Interleukin-21 Is Required for the Development of Type 1 Diabetes in NOD Mice Andrew P.R. Sutherland 1 , 2 , Tom Van Belle 3 , Andrea L. Wurster 1 , Akira Suto 1 , Monia Michaud 1 , Dorothy Zhang 1 , Michael J. Grusby 1 , 4 and Matthias von Herrath 3 1 Department of Immunology and Infectious Diseases, Harvard School of Public Health, Boston, Massachusetts; 2 John Curtin School of Medical Research, Australian National University, Canberra, Australia; 3 Department of Developmental Immunology, La Jolla Institute for Allergy and Immunology, La Jolla, California; 4 Division of Rheumatology, Immunology and Allergy, Brigham and Women's Hospital and Department of Medicine, Harvard Medical School, Boston, Massachusetts. Corresponding author: Matthias von Herrath, matthias{at}liai.org , and Michael Grusby, mgrusby{at}hsph.harvard.edu . A.P.R.S. and T.V.B. contributed equally to this work. Abstract OBJECTIVE Interleukin (IL)-21 is a type 1 cytokine that has been implicated in the pathogenesis of type 1 diabetes via the unique biology of the nonobese diabetic (NOD) mouse strain. The aim of this study was to investigate a causal role for IL-21 in type 1 diabetes.
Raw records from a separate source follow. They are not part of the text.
(* ===== verification/RateLimit.v ===== *)
(** * Rate limiter

    [protocol/ratelimit.go]: a fixed one-minute window of request and token
    counters. The mutex serializes the calls, so a history is a sequence of
    [Wait] steps; the clock readings and the end of the context are arguments
    of each step. *)
From stdpp Require Import base tactics list strings.
From Stdlib Require Import ZArith Lia.
From S2P Require Import Prelude Types.

Record RateLimiter := mkRL {
  rpm : Z; tpm : Z; window : Z; rCount : Z; tCount : Z }.

(** The window starts at Go's zero time, far before any clock reading: [zero]
    is its distance, at least a minute before the first call. *)
Definition NewRateLimiter (rpm tpm zero : Z) : RateLimiter := mkRL rpm tpm zero 0 0.

(** One call of [Wait]: the readings of the clock before ([now]) and after the
    sleep ([later]), and the context's error if it ends during the sleep. *)
Record wait_env := mkWaitEnv { now : Z; later : Z; ctxDone : option gerror; tokens : Z }.

(** Counters after the window roll-over and the increments. *)
Definition rl_roll (rl : RateLimiter) (e : wait_env) : RateLimiter :=
  let rl := if (Minute <=? now e - window rl)%Z then mkRL (rpm rl) (tpm rl) (now e) 0 0 else rl in
  mkRL (rpm rl) (tpm rl) (window rl) (wrap64 (rCount rl + 1)) (wrap64 (tCount rl + tokens e)).

(** The sleep the call computes. *)
Definition rl_wait (rl : RateLimiter) (e : wait_env) : Z :=
  let wait := if ((0 <? rpm rl) && (rpm rl <? rCount rl))%Z then (Minute - (now e - window rl))%Z else 0%Z in
  if ((0 <? tpm rl) && (tpm rl <? tCount rl))%Z then
    let d := (Minute - (now e - window rl))%Z in if (wait <? d)%Z then d else wait
  else wait.

(** [Wait]: the limiter after the call, the time slept and the error. *)
Definition Wait (rl : RateLimiter) (e : wait_env) : RateLimiter * Z * option gerror :=
  if ((rpm rl <=? 0) && (tpm rl <=? 0))%Z then (rl, 0%Z, None)
  else
    let rl1 := rl_roll rl e in
    let wait := rl_wait rl1 e in
    if (wait <=? 0)%Z then (rl1, 0%Z, None)
    else match ctxDone e with
         | Some err => (rl1, wait, Some err)
         | None => (mkRL (rpm rl1) (tpm rl1) (later e) 0 0, wait, None)
         end.

(** * Properties *)

(** Histories: the admission time of each call that returned without error. *)
Definition admitted_at (e : wait_env) (slept : Z) : Z := if (slept <=? 0)%Z then now e else later e.

Fixpoint rl_run (rl : RateLimiter) (es : list wait_env) : RateLimiter * list Z :=
  match es with
  | [] => (rl, [])
  | e :: es' =>
      let '(rl1, slept, err) := Wait rl e in
      let '(rl2, l) := rl_run rl1 es' in
      (rl2, match err with None => admitted_at e slept :: l | Some _ => l end)
  end.

Lemma Minute_pos : (0 < Minute)%Z.
Proof. reflexivity. Qed.

(** A sleeping call sleeps at most one minute when the clock does not run
    backwards from the window's start. *)
Lemma rl_wait_bound rl e :
  (window rl <= now e)%Z -> (0 <= rl_wait rl e <= Minute)%Z \/ (rl_wait rl e < 0)%Z.
Proof.
  intros H. pose proof Minute_pos. unfold rl_wait.
  destruct ((0 <? rpm rl) && (rpm rl <? rCount rl))%Z, ((0 <? tpm rl) && (tpm rl <? tCount rl))%Z;
    try destruct (_ <? _)%Z eqn:E; bool_prop; lia.
Qed.

Lemma rl_roll_window rl e :
  (window rl <= now e)%Z ->
  (window (rl_roll rl e) <= now e < window (rl_roll rl e) + Minute)%Z.
Proof.
  intros H. pose proof Minute_pos. unfold rl_roll.
  destruct (Minute <=? now e - window rl)%Z eqn:E; bool_prop; cbn [window]; lia.
Qed.

(** What one call does, on every branch, when the clock is not behind the
    window. With both limits off the limiter is untouched. Otherwise a call
    that finds either counter above its limit sleeps until exactly the end of
    the current window (a positive time, at most a minute); if the context ends
    first its error is returned and the call stays counted; else the counters
    restart at zero. A call within the limits does not sleep and is counted. *)
Theorem Wait_spec rl e rl' slept err :
  (window rl <= now e)%Z -> Wait rl e = (rl', slept, err) ->
  let rl1 := rl_roll rl e in
  let over := ((0 <? rpm rl1) && (rpm rl1 <? rCount rl1) || (0 <? tpm rl1) && (tpm rl1 <? tCount rl1))%Z in
  if ((rpm rl <=? 0) && (tpm rl <=? 0))%Z then rl' = rl /\ slept = 0%Z /\ err = None
  else if over then
    slept = (window rl1 + Minute - now e)%Z /\ (0 < slept <= Minute)%Z /\ err = ctxDone e
    /\ rl' = match ctxDone e with Some _ => rl1 | None => mkRL (rpm rl) (tpm rl) (later e) 0 0 end
  else slept = 0%Z /\ err = None /\ rl' = rl1.
Proof.
  intros Hw H rl1 over. pose proof (rl_roll_window rl e Hw) as Hr. fold rl1 in Hr.
  unfold Wait in H. destruct ((rpm rl <=? 0) && (tpm rl <=? 0))%Z; [by simplify_eq|].
  fold rl1 in H.
  assert (rl_wait rl1 e = if over then (window rl1 + Minute - now e)%Z else 0%Z) as Hwait.
  { unfold rl_wait, over. clear over H Hw. revert Hr. clearbody rl1. clear.
    intros Hr. destruct ((0 <? rpm rl1) && (rpm rl1 <? rCount rl1))%Z,
      ((0 <? tpm rl1) && (tpm rl1 <? tCount rl1))%Z; cbn [orb];
      try destruct (_ <? _)%Z eqn:E; bool_prop; lia. }
  rewrite Hwait in H. clearbody over. destruct over.
  - destruct (_ <=? 0)%Z eqn:E in H; bool_prop; [lia|].
    assert (rpm rl1 = rpm rl /\ tpm rl1 = tpm rl) as [Hr1 Hr2].
    { unfold rl1, rl_roll. by destruct (_ <=? _)%Z. }
    rewrite Hr1, Hr2 in H.
    destruct (ctxDone e); simplify_eq; repeat split; lia.
  - simplify_eq. cbn in H. by simplify_eq.
Qed.

Definition rl_full : RateLimiter := mkRL 2 0 0 2 0.
Definition env_over : wait_env := mkWaitEnv (10 * Second) (60 * Second) None 7.

Lemma Wait_spec_witness :
  Wait rl_full env_over = (mkRL 2 0 (60 * Second) 0 0, (50 * Second)%Z, None)
  /\ (50 * Second = 0 + Minute - 10 * Second)%Z.
Proof.
  split; [reflexivity|].
  refine (proj1 (Wait_spec rl_full env_over (mkRL 2 0 (60 * Second) 0 0) (50 * Second) None _ eq_refl)).
  vm_compute. discriminate.
Defined.

(** The call that slept is not counted in the window it opens: with a limit of
    two requests per minute, three calls are admitted in the minute that
    starts when the sleep ends. *)
Example Wait_admits_one_extra :
  let e t := mkWaitEnv t t None 0 in
  rl_run rl_full [env_over; e (61 * Second); e (62 * Second)]%Z
  = (mkRL 2 0 (60 * Second) 2 0, [60 * Second; 61 * Second; 62 * Second])%Z.
Proof. reflexivity. Qed.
RESEARCH DESIGN AND METHODS We generated IL-21R–deficient NOD mice and C57Bl/6 mice expressing IL-21 in pancreatic β-cells, allowing the determination of the role of insufficient and excessive IL-21 signaling in type 1 diabetes. RESULTS Deficiency in IL-21R expression renders NOD mice resistant to insulitis, production of insulin autoantibodies, and onset of type 1 diabetes. The lymphoid compartment in IL-21R −/− NOD is normal and does not contain an increased regulatory T-cell fraction or diminished effector cytokine responses. However, we observed a clear defect in autoreactive effector T-cells in IL-21R −/− NOD by transfer experiments. Conversely, overexpression of IL-21 in pancreatic β-cells induced inflammatory cytokine and chemokines, including IL-17A, IL17F, IFN-γ, monocyte chemoattractant protein (MCP)-1, MCP-2, and interferon-inducible protein-10 in the pancreas. The ensuing leukocytic infiltration in the islets resulted in destruction of β-cells and spontaneous type 1 diabetes in the normally diabetes-resistant C57Bl/6 and NOD × C57Bl/6 backgrounds. CONCLUSIONS This work provides demonstration of the essential prodiabetogenic activities of IL-21 on diverse genetic backgrounds (NOD and C57BL/6) and indicates that IL-21 blockade could be a promising strategy for interventions in human type 1 diabetes.